El presente fragmento hace parte de la novela «La Puta Diabla», publicada por Mansalva. Colección Poesía y Ficción Latinoamericana, 2013. 264 pp

 

La primera noche de Félix sin Casimira fue una larga noche que duró diez años entrando y saliendo de bares, cárceles, hospitales, comisarías, loqueros, juzgados y casas de amigos.

–¿Qué hacés? –su hijo le curaba el rostro todo magullado de heridas con un algodón y agua esterilizada– ¡Pero si no tengo nada, salí! –se irguió Félix sobre el sofá del living del departamento de su hijo con la clara actitud de aquí no ha pasado nada. –Estamos en casa papá. No te muevas que ya termino.

Daba la sensación que Félix perdía contacto con la realidad y volvía muchas veces sobre lo mismo. Entonces repitió la misma pregunta que su hijo le hubo contestado varias veces en el transcurso de las últimas horas.

–¿Tu vieja sabe algo?

–No te preocupes. Está de viaje.

Pablo, ya era un muchachón fornido de casi dos metros de alto. De porte esbelto y dos ojazos negros de mirada penetrante y alegre. Solo inspiraba confianza y seguridad. Había desarrollado un espíritu noble. Eso había resultado bien. Félix lo sabía y era el orgullo de su vida. Había ido a sacar a su padre de la comisaría décima del barrio de Boedo, después de una gresca en la barra de un bar. Después de andar deambulando por la ciudad, subiendo y bajando de colectivos habiendo bebido mucha ginebra, Félix había llegado hasta un tugurio de la avenida La Plata donde se vendía cocaína mala y se bailaba milonga. Recostado en la barra con la mirada perdida, sus ojos recalaron en una preciosa morocha y el efecto aquel volvió a cobrar vida.

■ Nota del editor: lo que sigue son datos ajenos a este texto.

(** The column loop of [pg_batch_spill_reader_next]. *)
Lemma read_columns `{LogicalTapes} n ncolumns src dst t f all rest :
  1 ≤ n ≤ 64 → 0 ≤ ncolumns → zlength src = ncolumns * 64 → zlength dst = ncolumns * 64 →
  Forall is_s32 src → Forall is_s32 dst →
  tape_contents t = Reading f all (columns_bytes n src (seqZ 0 ncolumns) ++ rest) →
  ∃ vals t', foldM (λ column st,
        r ← read_exact (snd st) (4 * n);
        values ← asplice (fst st) (column * PG_BATCH_SPILL_BLOCK_ROWS)
                   (s32_array_value (Z.to_nat n) (fst r));
        Ok (values, snd r))
      (seqZ 0 ncolumns) (dst, t) = Ok (vals, t') ∧
    tape_contents t' = Reading f all rest ∧ zlength vals = ncolumns * 64 ∧ Forall is_s32 vals ∧
    ∀ c d, 0 ≤ c < ncolumns → 0 ≤ d < n → zget 0 vals (c * 64 + d) = zget 0 src (c * 64 + d).
Proof.
  intros Hn Hc Hsrc Hdst Hs32 Hd32 Ht. unfold PG_BATCH_SPILL_BLOCK_ROWS.
  destruct (for_inv (λ k st,
    tape_contents (st.2) = Reading f all (columns_bytes n src (seqZ k (ncolumns - k)) ++ rest) ∧
    zlength (st.1) = ncolumns * 64 ∧ Forall is_s32 st.1 ∧
    ∀ c d, 0 ≤ c < k → 0 ≤ d < n → zget 0 (st.1) (c * 64 + d) = zget 0 src (c * 64 + d))
    (λ column st,
        r ← read_exact (snd st) (4 * n);
        values ← asplice (fst st) (column * 64) (s32_array_value (Z.to_nat n) (fst r));
        Ok (values, snd r))
    ncolumns (dst, t)) as ([vals t'] & -> & Ht' & Hl & Hv32 & Hv).
  - lia.
  - rewrite Z.sub_0_r. split_and!; [done|done|done|lia].
  - intros k [vals t'] Hk (Ht' & Hl & Hv32 & Hv). cbn [fst snd] in *.
    rewrite seqZ_cons in Ht' by lia. unfold columns_bytes in Ht'. rewrite fmap_cons in Ht'.
    cbn [concat] in Ht'. rewrite <- app_assoc in Ht'.
    assert (Hlc := length_column src (k * 64) n ltac:(lia) ltac:(lia) ltac:(lia)).
    destruct (read_exact_ok _ _ _ _ _ (4 * n) Ht') as (t2 & -> & Ht2).
    { unfold column_bytes. rewrite length_s32_array_bytes, Hlc. lia. }
    rewrite bind_Ok. cbn [fst snd].
    assert (s32_array_value (Z.to_nat n) (column_bytes n src k) =
      take (Z.to_nat n) (drop (Z.to_nat (k * 64)) src)) as ->.
    { unfold column_bytes. rewrite <- Hlc at 1. apply s32_array_roundtrip.
      by apply Forall_take, Forall_drop. }
    destruct (asplice_ok vals (k * 64) (take (Z.to_nat n) (drop (Z.to_nat (k * 64)) src)))
      as (v' & Ev & Hl' & Hg); [lia|rewrite Hlc; lia|].
    pose proof (asplice_Forall is_s32 _ _ _ _ Hv32 (Forall_take _ _ _ (Forall_drop _ _ _ Hs32)) Ev) as Hv32'.
    rewrite Ev, bind_Ok. eexists; split; [done|]. cbn [fst snd]. split_and!.
    + rewrite Ht2. by replace (ncolumns - (k + 1)) with (Z.pred (ncolumns - k)) by lia.
    + lia.
    + done.
    + intros c d Hcc Hd. rewrite Hg by lia. rewrite Hlc. case_decide as E.
      * assert (c = k) as -> by lia. rewrite zget_take_drop by lia. f_equal. lia.
      * apply Hv; [|done]. destruct (decide (c = k)); [lia|lia].
  - exists vals, t'. cbn [fst snd] in *. rewrite Z.sub_diag in Ht'. split_and!; done.
Qed.

(** Reading one block back: the rows of the block are the rows that were
    flushed. *)
Lemma reader_next_block `{PgCore, LogicalTapes} (s : PgBatchSpillSet) rd w t f all rest :
  0 < ncolumns s < 2 ^ 16 → 0 ≤ rd_partition rd → rd_eof rd = false → reader_wf (ncolumns s) rd →
  tapes s !! Z.to_nat (rd_partition rd) = Some t →
  tape_contents t = Reading f all (writer_image (ncolumns s) w ++ rest) →
  writer_wf (ncolumns s) w → w_nrows w ≠ 0 →
  ∃ t' st rd' block, pg_batch_spill_reader_next s rd =
      Ok (set_stats (set_tapes s (<[Z.to_nat (rd_partition rd) := t']> (tapes s))) st, rd', Some block) ∧
    tape_contents t' = Reading f all rest ∧
    rd_partition rd' = rd_partition rd ∧ rd_eof rd' = false ∧ reader_wf (ncolumns s) rd' ∧
    block_rows block = writer_rows (ncolumns s) w ∧ block_wf (ncolumns s) block.
Proof.
  intros Hnc Hp Heof [] Ht Hb [] Hn0. unfold pg_batch_spill_reader_next. rewrite Heof.
  set (n := w_nrows w) in *. set (nc := ncolumns s) in *. set (p := rd_partition rd) in *.
  assert (Hp2 := lookup_lt_Some _ _ _ Ht).
  rewrite (aref_ok t), bind_Ok by lia. unfold zget at 1. rewrite Ht. cbn [default from_option id].
  unfold writer_image in Hb. fold n in Hb. rewrite <- !app_assoc in Hb.
  destruct (tape_read_spec _ _ _ _ sizeof_SpillHeader Hb) as [H1 H2]; [done|].
  destruct (LogicalTapeRead t sizeof_SpillHeader) as [hdr t1]. cbn [fst snd] in *.
  rewrite take_app_length' in H1 by by rewrite length_header_image.
  rewrite drop_app_length' in H2 by by rewrite length_header_image.
  subst hdr. rewrite length_header_image. change (Z.of_nat 8 =? 0) with false.
  change (Z.of_nat 8 =? sizeof_SpillHeader) with true. cbv beta iota zeta.
  rewrite header_value_image by lia. cbn [h_magic h_nrows h_ncolumns].
  rewrite !Z.eqb_refl. destruct (Z.eqb_spec n 0); [done|].
  destruct (Z.ltb_spec PG_BATCH_SPILL_BLOCK_ROWS n); [unfold PG_BATCH_SPILL_BLOCK_ROWS in *; lia|].
  cbn [negb orb raise_if]. rewrite bind_Ok.
  assert (Hlh : length (take (Z.to_nat n) (w_hashes w)) = Z.to_nat n) by (rewrite length_take; lia).
  destruct (read_exact_ok _ _ _ _ _ (4 * n) H2) as (t2 & -> & H3).
  { rewrite length_u32_array_bytes, Hlh. lia. }
  rewrite bind_Ok. cbn [fst snd].
  assert (u32_array_value (Z.to_nat n) (u32_array_bytes (take (Z.to_nat n) (w_hashes w))) =
    take (Z.to_nat n) (w_hashes w)) as ->.
  { transitivity (u32_array_value (length (take (Z.to_nat n) (w_hashes w)))
      (u32_array_bytes (take (Z.to_nat n) (w_hashes w)))); [by rewrite Hlh|].
    by apply u32_array_roundtrip, Forall_take. }
  destruct (asplice_ok (rd_hashes rd) 0 (take (Z.to_nat n) (w_hashes w))) as (hs & -> & Hhl & Hh); [lia..|].
  rewrite bind_Ok. destruct (read_exact_ok _ _ _ _ _ (8 * nc) H3) as (t3 & -> & H4); [lia|].
  rewrite bind_Ok. cbn [fst snd].
  destruct (asplice_ok (rd_validity rd) 0 (w_validity w)) as (m & -> & Hml & Hm); [lia..|].
  rewrite bind_Ok.
  destruct (read_columns n nc (w_values w) (rd_values rd) t3 f all rest)
    as (vals & t4 & -> & H5 & Hvl & Hv32 & Hv); [lia|lia|done..|].
  rewrite bind_Ok. cbn [fst snd]. rewrite aset_ok, bind_Ok by lia.
  eexists t4, _, _, _. split; [done|]. cbn [rd_partition rd_eof bl_nrows bl_selection].
  split_and!; try done.
  - constructor; cbn [rd_hashes rd_values rd_validity]; (done || lia).
  - unfold block_rows, writer_rows. cbn [bl_ncolumns bl_nrows bl_hashes bl_values bl_validity].
    fold n. apply array_rows_ext.
    + intros d Hd. rewrite Hh by lia. rewrite Hlh. rewrite decide_True by lia.
      rewrite <- (drop_0 (w_hashes w)) at 1. change 0%nat with (Z.to_nat 0).
      rewrite zget_take_drop by lia. f_equal. lia.
    + done.
    + intros c d Hc Hd. unfold validity_bit. rewrite Hm by zlia.
      rewrite decide_True by zlia. do 2 f_equal. lia.
  - split; cbn; fold nc; try lia; [|done]. destruct (Z.eqb_spec n 64) as [->|]; [done|].
    apply bit64_ones. lia.
Qed.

–Sos una puta, siempre lo supe. ¿Estás con este gorila ahora?

El hombre tampoco dudó. Después de unos segundos de desconcierto por lo que acababa de escuchar y sin dejar de mirar a su mujer a los ojos tomó a Félix de las solapas de su saco y antes de que este pueda reaccionar le dio un golpe certero en la quijada que lo tiró al piso haciéndole volar dos dientes por el aire, revoleando sangre a trochi y mochi en todas las direcciones. Se arrodilló y comenzó a golpearlo con furia mientras Félix reía igual que un loco, mientras gritaba:

–Es mía, mía. ¿No te contó cómo me la cogía?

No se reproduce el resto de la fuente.